* [What you will do]:
Set down again exactly the lines of the listing below that fall between the line holding "Fixpoint exhausted (cs" and the line holding "rewrite H5, H6, H7, H8, H9. cbn [negb].", inclusive.

::: Task input :::

(** The text of the [ValueError] that [int(s)] raises when it fails: the
    digits in front are counted before what follows them is looked at, so
    a well-formed run beyond the limit is reported as such, and anything
    else as an invalid literal. *)
Definition py_int_error (s : string) : string :=
  let run :=
    digit_run match strip s with
              | String "+" t => t
              | String "-" t => t
              | t => t
              end in
  match int_digits run 0%Z false with
  | Some _ =>
      if within_int_limit run
      then "invalid literal for int() with base 10: " ++ py_repr s
      else limit_message (count_digits run)
  | None => "invalid literal for int() with base 10: " ++ py_repr s
  end.

(** A decimal literal denotes [(-1)^neg * digits * 10^exp]. *)
Record decimal := { d_neg : bool; d_digits : Z; d_exp : Z }.

(** The binary64 number nearest to the value of a decimal literal, ties
    going to the even mantissa: what [float] makes of the literal.  A value
    too large becomes an infinity and one too small a zero. *)
Definition to_double (d : decimal) : spec_float :=
  match d_digits d with
  | Z.pos m =>
      match d_exp d with
      | Z.neg e =>
          let '(q, e2, l) :=
            SFdiv_core_binary 53 1024 (Z.pos m) 0 (Z.pow_pos 10 e) 0 in
          binary_round_aux 53 1024 (d_neg d) q e2 l
      | Z0 => binary_round 53 1024 (d_neg d) m 0
      | Z.pos e => binary_round 53 1024 (d_neg d) (m * Pos.pow 10 e) 0
      end
  | _ => S754_zero (d_neg d)
  end.

(** Every underscore of a float literal must stand between two digits. *)
Fixpoint underscores_ok (s : string) (prev : bool) : bool :=
  match s with
  | EmptyString => true
  | String c t =>
      if Ascii.eqb c "_"
      then prev && match t with
                   | String d _ => isdigit_c d
                   | EmptyString => false
                   end && underscores_ok t false
      else underscores_ok t (isdigit_c c)
  end.

Fixpoint drop_underscores (s : string) : string :=
  match s with
  | EmptyString => EmptyString
  | String c t =>
      if Ascii.eqb c "_" then drop_underscores t
      else String c (drop_underscores t)
  end.

(** The longest run of digits in front of [s]: its value continuing [acc],
    its length, and the rest. *)
Fixpoint take_digits (s : string) (acc : Z) (n : nat) : Z * nat * string :=
  match s with
  | String c t =>
      if isdigit_c c then take_digits t (10 * acc + digit_val c)%Z (S n)
      else (acc, n, s)
  | EmptyString => (acc, n, s)
  end.
Lemma describe_lookup (ci : Z) (cols : list string) (base : gmap string string) (c : string) :
  foldl (λ column_descriptions column,
           match TrainedModel.column_description ci column with
           | Some text => <[column := text]> column_descriptions
           | None => column_descriptions
           end) base cols !! c
  = match TrainedModel.column_description ci c with
    | Some text => if decide (c ∈ cols) then Some text else base !! c
    | None => base !! c
    end.
Proof.
  revert base. induction cols as [| a cols IH]; intros base; cbn.
  - destruct (TrainedModel.column_description ci c); [| done].
    rewrite decide_False; [done | apply not_elem_of_nil].
  - rewrite IH. destruct (TrainedModel.column_description ci c) as [text |] eqn:Ec.
    + destruct (decide (c ∈ cols)) as [Hin | Hnin].
      * rewrite decide_True; [done | by right].
      * destruct (decide (a = c)) as [-> | Hne].
        -- rewrite Ec, lookup_insert_eq. rewrite decide_True; [done | by left].
        -- rewrite decide_False by (intros [->|?]%elem_of_cons; done).
           destruct (TrainedModel.column_description ci a); [| done].
           by rewrite lookup_insert_ne.
    + destruct (TrainedModel.column_description ci a) as [text |] eqn:Ea; [| done].
      rewrite lookup_insert_ne; [done |]. intros ->. congruence.
Qed.

(** C9. With at least one quantile and a forecast table, the descriptions
    are returned whatever the quantiles: a lower or upper forecast column
    is described with the percentage [round((max - min) * 100)], the other
    entries are as the percentage and the column names alone determine;
    the comparison of [1 - max] with [min] at two decimals only decides
    whether one warning is logged. *)
Theorem confidence_interval_description (self : TrainedModel.t)
    (base : gmap string string) (df : DataFrame) :
  TrainedModel.quantiles self ≠ [] →
  TrainedModel.forecasts_df self = Some df →
  ∃ lower upper descriptions log,
    py_min (TrainedModel.quantiles self) = Ok lower
    ∧ py_max (TrainedModel.quantiles self) = Ok upper
    ∧ TrainedModel.create_forecasts_column_description self base = Ok (descriptions, log)
    ∧ let confidence_interval := f_round (f_mul (f_sub upper lower) (f_of_Z 100)) in
      let centered :=
        f_eqb (f_round_to 2 (f_mul (f_sub (f_of_Z 1) upper) (f_of_Z 100)))
              (f_round_to 2 (f_mul lower (f_of_Z 100))) in
      (∀ c, c ∈ columns df → str_contains "forecast_lower_" c →
            descriptions !! c
              = Some ("Lower bound of the " +:+ pretty confidence_interval
                        +:+ "% forecasts confidence interval."))
      ∧ (∀ c, c ∈ columns df → ¬ str_contains "forecast_lower_" c →
              str_contains "forecast_upper_" c →
              descriptions !! c
                = Some ("Upper bound of the " +:+ pretty confidence_interval
                          +:+ "% forecasts confidence interval."))
      ∧ (∀ c, descriptions !! c
                = match TrainedModel.column_description confidence_interval c with
                  | Some text => if decide (c ∈ columns df) then Some text else base !! c
                  | None => base !! c
                  end)
      ∧ (centered = true → log = [])
      ∧ (centered = false → ∃ msg, log = [Warning msg]).
Proof.
  intros Hq Hdf.
  destruct (TrainedModel.quantiles self) as [| q0 qs] eqn:Eq; [done |].
  eexists _, _, _, _. split; [reflexivity |]. split; [reflexivity |].
  unfold TrainedModel.create_forecasts_column_description,
    TrainedModel._retrieve_confidence_interval, bindR.
  rewrite Eq, Hdf; cbn. split; [reflexivity |].
  split; [| split; [| split; [| split]]].
  - intros c Hin Hlow. rewrite describe_lookup.
    unfold TrainedModel.column_description. rewrite (Is_true_true_1 _ Hlow).
    by rewrite decide_True.
  - intros c Hin Hlow Hup. rewrite describe_lookup.
    unfold TrainedModel.column_description.
    destruct (str_contains "forecast_lower_" c); [by destruct Hlow |].
    rewrite (Is_true_true_1 _ Hup). by rewrite decide_True.
  - intros c. apply describe_lookup.
  - intros ->. done.
  - intros ->. cbn. by eexists.
Qed.
(** [main]: the default of [--time] is read off the clock while the
    parser is built; [args.run(args)] is [run_create] for [create] and
    [run_agent] for [agent]. *)
Definition main (lib : Create.Lib) (env : Env) : M event unit :=
  parsed <- call ParseArgs (parse_args env) ;;
  call (SetupLogging (fst parsed)) (setup_logging env (fst parsed)) ;;;
  emit LogExperimental ;;;
  raw <- call GpgVersion (gpg_version env) ;;
  existing_gpg <- lift (decode_ascii raw) ;;
  ok <- call (SemverMatch existing_gpg required_gpg)
             (semver_match env existing_gpg required_gpg) ;;
  if ok : bool then
    match snd parsed with
    | CreateCmd uid curve_flag time_flag =>
        within InCreate
          (Create.run_create lib (create_world env)
             (Create.parse_create uid curve_flag time_flag (clock env)))
    | AgentCmd =>
        within InAgent (Agent.run_agent (agent_world env))
    end
  else emit (LogUnsupported existing_gpg required_gpg).

(** A call made by one of the two commands. *)
Definition is_command_event (ev : event) : bool :=
  match ev with InCreate _ | InAgent _ => true | _ => false end.

End Main.

(** ** Further observations on the calls of the two commands *)

Module Observe.

Import Create.

(** The signer session a call of [run_create] uses, if any. *)
Definition event_signer (ev : Create.event) : option signer :=
  match ev with
  | Pubkey c _ => Some c
  | CreatePrimary _ _ c => Some c
  | CreateSubkey _ _ c => Some c
  | _ => None
  end.

Definition is_new_signer (ev : Create.event) : bool :=
  match ev with NewSigner _ _ => true | _ => false end.

Definition is_export_one (ev : Create.event) : bool :=
  match ev with ExportPublicKey _ => true | _ => false end.

Definition is_armor (ev : Create.event) : bool :=
  match ev with Armor _ _ => true | _ => false end.

(** How often a kind of call occurs. *)
Definition count {E} (kind : E -> bool) (t : list E) : nat :=
  length (List.filter kind t).

Definition is_accept (ev : Agent.event) : bool :=
  match ev with Agent.Accept _ => true | _ => false end.

Definition is_handle (ev : Agent.event) : bool :=
  match ev with Agent.Handle _ => true | _ => false end.

Definition is_close (ev : Agent.event) : bool :=
  match ev with Agent.Close _ => true | _ => false end.

Definition is_log_exception (ev : Agent.event) : bool :=
  match ev with Agent.LogException _ => true | _ => false end.

Definition is_unlisten (ev : Agent.event) : bool :=
  match ev with Agent.Unlisten _ => true | _ => false end.

(** The calls of [run_create] among the calls of [main]. *)
Fixpoint create_calls (t : list Main.event) : list Create.event :=
  match t with
  | [] => []
  | Main.InCreate ev :: t' => ev :: create_calls t'
  | _ :: t' => create_calls t'
  end.

(** The generator ends without raising. *)
Fixpoint exhausted (cs : Agent.connections) : bool :=
  match cs with
  | Agent.CEnd => true
  | Agent.CRaise _ => false
  | Agent.CYield _ rest => exhausted rest
  end.
(** The run of a submit that goes through. *)
Lemma handleSubmit_run (st : State) (env : SubmitEnv) (user : AuthUser)
  (idToken bucket : string) (httpStatus : Z) :
  Accepted st env user idToken bucket httpStatus ->
  run (handleSubmit env) st
  = (setSubmitting false (setHasSubmitted true (setSubmitting true st)),
     [GetIdToken (uid user); GetUserProfile (uid user);
      GetInfoAsync (audioUri st);
      UploadAsync bucket (filePathOf st env user) (audioUri st)
        (guessMime (audioUri st)) idToken;
      SetDoc "recordings" (newRecordingId env)
        (if selfApproves st then approvedData st env user
         else needsReviewData st env user) true;
      Alert "Submitted"
        (if selfApproves st
         then "Your recording was saved and approved as an expert submission."
         else "Your recording was saved")]).
Proof.
  intros [H1 H2 H3 H4 H5 H6 H7 H8 H9 H10 H11].
  unfold run, handleSubmit, bind, get.
  rewrite H1, H2, (eqb_empty_false _ H3), (eqb_empty_false _ H4).
  unfold tryCatchFinally, submitBody, bind, get, modify, await, emit.
  rewrite H5, H6, H7, H8, H9. cbn [negb].
  replace ((httpStatus <? 200) || (300 <=? httpStatus))%bool with false
    by (symmetry; apply orb_false_iff;
        split; [apply Z.ltb_ge|apply Z.leb_gt]; lia).
  cbn [submitAsExpert role setSubmitting].
  unfold selfApproves, awaitSetDoc, emit. rewrite H11.
  destruct (submitAsExpert st && isExpertRole (role st))%bool; reflexivity.
Qed.

(** A run that creates a document is a run that went through. *)
Lemma handleSubmit_creates (st : State) (env : SubmitEnv) :
  created (snd (run (handleSubmit env) st)) <> [] ->
  exists user idToken bucket httpStatus,
    Accepted st env user idToken bucket httpStatus.
Proof.
  unfold run, handleSubmit, bind, get.
  destruct (hasSubmitted st) eqn:H1; [intros H; now destruct H|].
  destruct (submitting st) eqn:H2; [intros H; now destruct H|].
  destruct (String.eqb (volunteerConfidence st) "") eqn:H3;
    [intros H; now destruct H|].
  destruct (String.eqb (audioUri st) "") eqn:H4; [intros H; now destruct H|].
  unfold tryCatchFinally, submitBody, bind, get, modify, await, emit, throw, exit.
  destruct (currentUser env) as [user|] eqn:H5; [|intros H; now destruct H].
  destruct (idTokenAnswer env) as [idToken|] eqn:H6; [|intros H; now destruct H].
  destruct (infoAnswer env) as [[|]|] eqn:H7; cbn [negb];
    [|intros H; now destruct H..].
  destruct (storageBucket env) as [bucket|] eqn:H8; [|intros H; now destruct H].
  destruct (uploadAnswer env) as [httpStatus|] eqn:H9; [|intros H; now destruct H].
  destruct ((httpStatus <? 200) || (300 <=? httpStatus))%bool eqn:H10;
    [intros H; now destruct H|].
  destruct (setDocAnswer env) as [[]|] eqn:H11.
  - intros _. exists user, idToken, bucket, httpStatus.
    apply orb_false_iff in H10. destruct H10 as [Ha Hb].
    apply Z.ltb_ge in Ha. apply Z.leb_gt in Hb.
    apply String.eqb_neq in H3. apply String.eqb_neq in H4.
    constructor; auto; lia.
  - unfold awaitSetDoc, bind, emit, throw.
    destruct (submitAsExpert _ && isExpertRole _)%bool; intros H; now destruct H.
Qed.

Lemma approvedData_status (st : State) (env : SubmitEnv) (user : AuthUser) :
  approvedData st env user !! "status" = Some (JStr "approved").
Proof. unfold approvedData. literal_lookup. Qed.

Lemma needsReviewData_status (st : State) (env : SubmitEnv) (user : AuthUser) :
  needsReviewData st env user !! "status" = Some (JStr "needs_review").
Proof. unfold needsReviewData. literal_lookup. Qed.

Lemma approvedData_reviewer (st : State) (env : SubmitEnv) (user : AuthUser) :
  reviewerOf (approvedData st env user) = Some (JStr (uid user)).
Proof. unfold reviewerOf, approvedData. literal_lookup. Qed.

Lemma baseDocOf_userId (st : State) (env : SubmitEnv) (user : AuthUser) :
  baseDocOf st env user !! "userId" = Some (JStr (uid user)).
Proof. unfold baseDocOf, baseDoc. literal_lookup. Qed.

Lemma approvedData_userId (st : State) (env : SubmitEnv) (user : AuthUser) :
  approvedData st env user !! "userId" = Some (JStr (uid user)).
Proof.
  unfold approvedData.
  rewrite !lookup_insert_ne by discriminate. apply baseDocOf_userId.
Qed.

(** The role the screen holds is the role string of the profile as it is
    stored, volunteer when there is none; the legacy flags are not read
    here. *)
Lemma fetchRole_reads_role_string (u : Roles.UserData) (st : State) :
  role (fetchRole true (Ok (Some u)) st)
  = Some (match Roles.role u with Some x => x | None => "volunteer" end).
Proof. reflexivity. Qed.





Lemma goodDay_accepted :
  Accepted Examples.expertDraft Examples.goodDay Examples.expertUser
    "token" "frogwatch.appspot.com" 200.
Proof. constructor; try reflexivity; try discriminate; lia. Qed.



(** ** A draft is submitted once *)

Lemma handleSubmit_again (st : State) (env : SubmitEnv) :
  hasSubmitted st = true ->
  run (handleSubmit env) st = (st, [alreadySubmitted]).
Proof.
  intros H. unfold run, handleSubmit, bind, get. rewrite H. reflexivity.
Qed.

Lemma submitAll_again (envs : list SubmitEnv) (st : State) :
  hasSubmitted st = true ->
  submitAll envs st = (st, repeat alreadySubmitted (length envs)).
Proof.
  intros H. induction envs as [|env rest IH]; [reflexivity|].
  cbn [submitAll]. rewrite (handleSubmit_again st env H), IH. reflexivity.
Qed.

Lemma finalStore_alerts (store : Store) (n : nat) :
  finalStore store (repeat alreadySubmitted n) = store.
Proof. induction n as [|n IH]; [reflexivity|exact IH]. Qed.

:::

* [Reply to the exercise]:
Fixpoint exhausted (cs : Agent.connections) : bool :=
  match cs with
  | Agent.CEnd => true
  | Agent.CRaise _ => false
  | Agent.CYield _ rest => exhausted rest
  end.
(** The run of a submit that goes through. *)
Lemma handleSubmit_run (st : State) (env : SubmitEnv) (user : AuthUser)
  (idToken bucket : string) (httpStatus : Z) :
  Accepted st env user idToken bucket httpStatus ->
  run (handleSubmit env) st
  = (setSubmitting false (setHasSubmitted true (setSubmitting true st)),
     [GetIdToken (uid user); GetUserProfile (uid user);
      GetInfoAsync (audioUri st);
      UploadAsync bucket (filePathOf st env user) (audioUri st)
        (guessMime (audioUri st)) idToken;
      SetDoc "recordings" (newRecordingId env)
        (if selfApproves st then approvedData st env user
         else needsReviewData st env user) true;
      Alert "Submitted"
        (if selfApproves st
         then "Your recording was saved and approved as an expert submission."
         else "Your recording was saved")]).
Proof.
  intros [H1 H2 H3 H4 H5 H6 H7 H8 H9 H10 H11].
  unfold run, handleSubmit, bind, get.
  rewrite H1, H2, (eqb_empty_false _ H3), (eqb_empty_false _ H4).
  unfold tryCatchFinally, submitBody, bind, get, modify, await, emit.
  rewrite H5, H6, H7, H8, H9. cbn [negb].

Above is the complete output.